No one returned my call and therefore, I telephoned Surgical 2 Ward again three days later and did manage to speak briefly with nurse “Liz” who told me that my father was well and would be a few days on antibiotics and then home. Phew, I was relieved that my father did not need to stay in hospital for long.
Two days after that I telephoned Surgical 2 Ward again, this time in the late afternoon and the ward reception clerk was off duty which allowed me to speak directly to an extremely helpful nurse who told me that sadly my father had tested positive for MRSA on his leg wound that day and that they had put him on steroids. The nurse confirmed that our father did not have MRSA on admission and it had only showed on the test today. This was six days after his admission to that hospital and was hospital acquired MRSA.
As the nurse was a good communicator and showed understanding, and as I was concerned that the hospital would covertly inject my father with a “Covid-19 booster”, I explained to her that our father had already had two Pfizer Covid-19 injections and did not want any more and that the injections were not safe and effective and were actually causing harm. The nurse quietly said to me that she was aware of that and explained that a few people she knew had died after receiving the Covid-19 injections! She sounded very worried about that.
The nurse went on to tell me that my father was under the care of consultant Dr Brian Canavan.
I now had the name of a consultant and researched his area of medicine. I was shocked to find that Dr Brian Canavan was a respiratory consultant at St. Luke’s General Hospital, Kilkenny.

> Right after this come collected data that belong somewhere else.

(** ** The OnNewLeader handler *)

(** C10. OnNewLeader leaves the process state as it found it and returns;
    it logs nothing when the reported leader is this process, and otherwise
    logs exactly one info entry naming the reported leader. *)
Theorem on_new_leader_observes_only :
  forall (id identity : string) (p : Proc),
    let r := OnNewLeader id identity p in
    final r = p /\
    outcome r = Ret tt /\
    (identity = id -> trace r = []) /\
    (identity <> id ->
       trace r = [Log InfoLevel (Sprintf "current leader: " identity "")]).
Proof.
  intros id identity p r; subst r. unfold OnNewLeader.
  destruct (String.eqb_spec identity id) as [Heq | Hne].
  - split; [reflexivity | split; [reflexivity | split; intros Hid]];
      [reflexivity | contradiction].
  - split; [reflexivity | split; [reflexivity | split; intros Hid]];
      [contradiction | reflexivity].
Qed.

Lemma on_new_leader_observes_only_witness :
  trace (OnNewLeader "pod-A" "pod-A" initProc) = [] /\
  trace (OnNewLeader "pod-A" "pod-B" initProc) =
    [Log InfoLevel "current leader: pod-B"].
Proof.
  split.
  - apply (on_new_leader_observes_only "pod-A" "pod-A" initProc). reflexivity.
  - apply (on_new_leader_observes_only "pod-A" "pod-B" initProc). discriminate.
Defined.

(** ** Identity *)

(** C8, as stated, fails here. With POD_NAME unset and a host whose name
    resolves, without error, to the empty string, the identity is empty and
    set-up carries on with it. *)
Lemma identity_empty_when_hostname_empty :
  let e := withIdentitySources "" (Ok "") okEnv in
  outcome (resolveIdentity e initProc) = Ret "" /\
  exists h, outcome (mainSetup defaultFlags e initProc) = Ret h /\
            Identity (lec h) = "".
Proof.
  intros e. split; [reflexivity | ].
  eexists. split; reflexivity.
Qed.

(** C8 (amended). The identity is POD_NAME when that is non-empty, and no
    host name is asked for; otherwise it is the host name as os.Hostname
    returns it, and a failure of os.Hostname ends the process with status 1.
    The identity is non-empty whenever POD_NAME or the resolved host name
    is. *)
Theorem identity_resolution :
  forall (e : Env) (p : Proc),
    let r := resolveIdentity e p in
    (POD_NAME e <> "" -> outcome r = Ret (POD_NAME e) /\ trace r = []) /\
    (POD_NAME e = "" ->
       (forall h, hostname e = Ok h ->
          outcome r = Ret h /\
          trace r = [Log WarnLevel
                       "failed to determine $POD_NAME falling back to hostname";
                     Invoke Hostname]) /\
       (forall err, hostname e = Err err ->
          outcome r = Exit 1%Z /\
          exitStatus (outcome r) <> Some 0%Z /\
          lastEvent (trace r) = Some (Log FatalLevel err))) /\
    (forall id, outcome r = Ret id ->
       id = "" -> POD_NAME e = "" /\ hostname e = Ok "").
Proof.
  intros e p r; subst r. unfold resolveIdentity.
  destruct (String.eqb_spec (POD_NAME e) "") as [Hpod | Hpod].
  - split; [intros; contradiction | split].
    + intros _. split.
      * intros h Hh. rewrite Hh. split; reflexivity.
      * intros err Hh. rewrite Hh. repeat split. discriminate.
    + intros id Hret Hid. split; [exact Hpod | ].
      destruct (hostname e) as [h | err]; cbn in Hret; [ | discriminate].
      injection Hret as ->. now subst.
  - split; [intros _; split; reflexivity | split].
    + intros; contradiction.
    + intros id Hret Hid. cbn in Hret. injection Hret as Hret. congruence.
Qed.

Lemma identity_resolution_witness :
  POD_NAME okEnv <> "" /\
  outcome (resolveIdentity okEnv initProc) = Ret "pod-A".
Proof.
  split; [cbn; discriminate | ].
  destruct (identity_resolution okEnv initProc) as [Hpod _].
  apply Hpod. cbn; discriminate.
Defined.

(** ** Set-up *)

(** What [main] hands to RunOrDie, whenever it gets that far. *)
Lemma mainSetup_handoff :
  forall (f : Flags) (e : Env) (p : Proc) (h : Handoff),
    outcome (mainSetup f e p) = Ret h ->
    version f = false /\
    setupOk e = true /\
    LockNamespace (lec h) = leaderElectionNamespace f /\
    LockName (lec h) = defaultLeaderElectionConfigMapName /\
    ReleaseOnCancel (lec h) = true /\
    LeaseDuration (lec h) = defaultLeaseDuration /\
    RenewDeadline (lec h) = defaultRenewDeadline /\
    RetryPeriod (lec h) = defaultRetryPeriod /\
    outcome (resolveIdentity e p) = Ret (Identity (lec h)).
Proof.
  intros f e p h H. setup_cases; injection H as <-; cbn; repeat split.
Qed.

(** C4. The timing parameters are 90s, 60s and 30s, so that lease duration >
    renew deadline > retry period, and they are what every run of [main]
    that reaches RunOrDie hands to it; that configuration passes the start-up
    check, so the check never changes what [main] does, while any
    configuration with lease duration <= renew deadline is rejected there:
    RunOrDie dies before the election loop is entered. *)
Theorem leadership_timing_ordered :
  (defaultRetryPeriod < defaultRenewDeadline < defaultLeaseDuration)%Z /\
  defaultLeaseDuration = (90 * 1000000000)%Z /\
  defaultRenewDeadline = (60 * 1000000000)%Z /\
  defaultRetryPeriod = (30 * 1000000000)%Z /\
  Time.in_int64 defaultLeaseDuration /\
  (forall f e p h,
     outcome (mainSetup f e p) = Ret h ->
     LeaseDuration (lec h) = defaultLeaseDuration /\
     RenewDeadline (lec h) = defaultRenewDeadline /\
     RetryPeriod (lec h) = defaultRetryPeriod /\
     (RetryPeriod (lec h) < RenewDeadline (lec h) < LeaseDuration (lec h))%Z /\
     validateTiming (lec h) = None) /\
  (forall loop f e p,
     main (RunOrDie_startup loop) f e p = main loop f e p) /\
  (forall loop h p,
     (LeaseDuration (lec h) <= RenewDeadline (lec h))%Z ->
     validateTiming (lec h) <> None /\
     exists err, RunOrDie_startup loop h p = ([], p, Panic err)).
Proof.
  split; [vm_compute; split; reflexivity | ].
  split; [reflexivity | split; [reflexivity | split; [reflexivity | ]]].
  split; [vm_compute; split; discriminate | ].
  split; [ | split].
  - intros f e p h H.
    destruct (mainSetup_handoff f e p h H) as (_ & _ & _ & _ & _ & Hl & Hr & Ht & _).
    unfold validateTiming. rewrite Hl, Hr, Ht. repeat split.
  - intros loop f e p. unfold main, bind.
    destruct (mainSetup f e p) as [[t p'] [h | c | msg | ]] eqn:Hsetup;
      try reflexivity.
    assert (Hret : outcome (mainSetup f e p) = Ret h) by now rewrite Hsetup.
    destruct (mainSetup_handoff f e p h Hret)
      as (_ & _ & _ & _ & _ & Hl & Hr & _).
    unfold deferring, RunOrDie_startup, validateTiming. now rewrite Hl, Hr.
  - intros loop h p Hle. unfold RunOrDie_startup, validateTiming.
    apply Z.leb_le in Hle. rewrite Hle. split; [discriminate | ].
    eexists; reflexivity.
Qed.

Lemma leadership_timing_ordered_witness :
  (exists h, outcome (mainSetup defaultFlags okEnv initProc) = Ret h /\
             validateTiming (lec h) = None) /\
  validateTiming
    {| LockNamespace := "openshift-marketplace";
       LockName := defaultLeaderElectionConfigMapName;
       Identity := "pod-A"; ReleaseOnCancel := true;
       LeaseDuration := defaultRenewDeadline;
       RenewDeadline := defaultRenewDeadline;
       RetryPeriod := defaultRetryPeriod |} <> None.
Proof.
  destruct leadership_timing_ordered as (_ & _ & _ & _ & _ & Hmain & _ & Hrej).
  split.
  - eexists. split; [reflexivity | ].
    eapply Hmain with (f := defaultFlags) (e := okEnv) (p := initProc).
    reflexivity.
  - apply (Hrej (fun _ => ret tt)
             {| lec := {| LockNamespace := "openshift-marketplace";
                          LockName := defaultLeaderElectionConfigMapName;
                          Identity := "pod-A"; ReleaseOnCancel := true;
                          LeaseDuration := defaultRenewDeadline;
                          RenewDeadline := defaultRenewDeadline;
                          RetryPeriod := defaultRetryPeriod |};
                watchNamespace := "" |} initProc).
    cbn. apply Z.le_refl.
Defined.

(** ** Exit codes *)




(** ** Leadership loss and re-acquisition *)


Lemma occurrences_app (q : Event -> bool) (a b : list Event) :
  occurrences q (a ++ b) = occurrences q a + occurrences q b.
Proof. unfold occurrences. now rewrite filter_app, length_app. Qed.

(** The three handlers, by what they add to the counts. *)
Lemma started_leading_counts (name ns ver id : string) (w : EpisodeEnv) (p : Proc) :
  let r := OnStartedLeading name ns ver id w p in
  occurrences (isBecameLeader id) (trace r) = 1 /\
  occurrences (isLostWarning id) (trace r) = 0 /\
  occurrences isCancel (trace r) = 0 /\
  rootCancelled (final r) = rootCancelled p.
Proof.
  run_cases name w; unfold occurrences; cbn; rewrite String.eqb_refl;
    repeat split.
Qed.

Lemma stopped_leading_counts (id : string) (p : Proc) :
  let r := OnStoppedLeading id p in
  r = ([Log WarnLevel (Sprintf "leader election lost for " id " identity");
        Invoke Cancel],
       {| rootCancelled := true; loggerLevel := loggerLevel p;
          errVar := errVar p |}, Ret tt) /\
  occurrences (isBecameLeader id) (trace r) = 0 /\
  occurrences (isLostWarning id) (trace r) = 1 /\
  occurrences isCancel (trace r) = 1.
Proof.
  unfold occurrences; cbn; rewrite String.eqb_refl; repeat split.
Qed.

Lemma new_leader_counts (id owner : string) (p : Proc) :
  let r := OnNewLeader id owner p in
  final r = p /\ outcome r = Ret tt /\
  occurrences (isBecameLeader id) (trace r) = 0 /\
  occurrences (isLostWarning id) (trace r) = 0 /\
  occurrences isCancel (trace r) = 0.
Proof.
  unfold OnNewLeader. destruct (owner =? id)%string; repeat split.
Qed.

Why was my father put under the care of a respiratory consultant at St. Luke’s General Hospital, Kilkenny when he did not have a respiratory disease or any symptoms of a respiratory medical condition on admission in early December 2022?
I telephoned the hospital reception the next morning to ask to speak with Dr Brian Canavan, Respiratory Consultant and was told that consultants do not speak with next-of-kin and I was given Dr Brian Canavan’s secretary’s telephone number.
I immediately rang Dr Brian Canavan’s secretary who was extremely unhelpful and curt. I said I was concerned about my father’s care at the hospital as he had now tested positive for hospital acquired MRSA and wanted to speak directly with Dr Brian Canavan his named consultant. The secretary wanted to know more about why I was concerned and I asked: “Why was my father put under the care of a respiratory consultant when he did not have a respiratory disease or any symptoms of a respiratory medical condition?” Immediately, the secretary got extremely defensive and told me that it would not be possible to speak with Dr Canavan and that doctors do not speak with next-of-kin on the telephone. However, she would pass on the message that I wanted to speak with a doctor from that unit but it was unlikely that one would telephone me. I politely insisted that I wanted an answer to that question, so she slammed the telephone down on me in such a way that my immediate thought was that she had been asked that question before!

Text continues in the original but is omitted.